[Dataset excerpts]
(** C40. What is hashed for a command's identity says exactly which command it is: two requests
    whose hashed blocks are equal have the same type, the same set of targets, the same payload and
    the same principal. Only a collision of the hash itself can make two commands look the same. *)
Theorem command_digest_is_unambiguous a b :
  identity_fits a → identity_fits b →
  slen (canonical_digest_bytes a) < 2 ^ 61 → slen (canonical_digest_bytes b) < 2 ^ 61 →
  sha256_padded (bytes_of (canonical_digest_bytes a))
    = sha256_padded (bytes_of (canonical_digest_bytes b)) →
  di_command_type a = di_command_type b ∧
  (∀ target, target ∈ di_targets a ↔ target ∈ di_targets b) ∧
  di_payload a = di_payload b ∧ di_principal a = di_principal b.
Proof.
  intros Ha Hb Hla Hlb Heq.
  apply sha256_padded_inj in Heq; [|by rewrite bytes_of_length..].
  apply bytes_of_inj in Heq.
  destruct (canonical_digest_bytes_inj a b Ha Hb Heq) as (Htype & Htargets & Hpayload & Hprincipal).
  split; [done|]. split; [|done]. intros target.
  rewrite <-(elem_of_sort_by string_leb _ (di_targets a)), <-dedup_elem_of.
  rewrite <-(elem_of_sort_by string_leb _ (di_targets b)), <-(dedup_elem_of _ (sort_by _ (di_targets b))).
  unfold sorted_targets in Htargets. by rewrite Htargets.
Qed.

Definition sample_identity (targets : list EntityId) : DigestInput :=
  mkDigestInput "account:deposit" targets "{}" "alice".

(** The same request named with its targets in another order and repeated. *)
Lemma command_digest_is_unambiguous_witness :
  "b"%string ∈ di_targets (sample_identity ["b"; "a"; "b"]%string) ↔
  "b"%string ∈ di_targets (sample_identity ["a"; "b"]%string).
Proof.
  apply (command_digest_is_unambiguous (sample_identity ["b"; "a"; "b"]%string)
    (sample_identity ["a"; "b"]%string)).
  - split; [..|by repeat constructor|]; done.
  - split; [..|by repeat constructor|]; done.
  - vm_compute. done.
  - vm_compute. done.
  - vm_compute. done.
Defined.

TASK DETAILS
Filter the lines above so that only those with the string "apply" remain, then copy them.

SOLUTION FOR THIS TASK
  apply sha256_padded_inj in Heq; [|by rewrite bytes_of_length..].
  apply bytes_of_inj in Heq.
  apply (command_digest_is_unambiguous (sample_identity ["b"; "a"; "b"]%string)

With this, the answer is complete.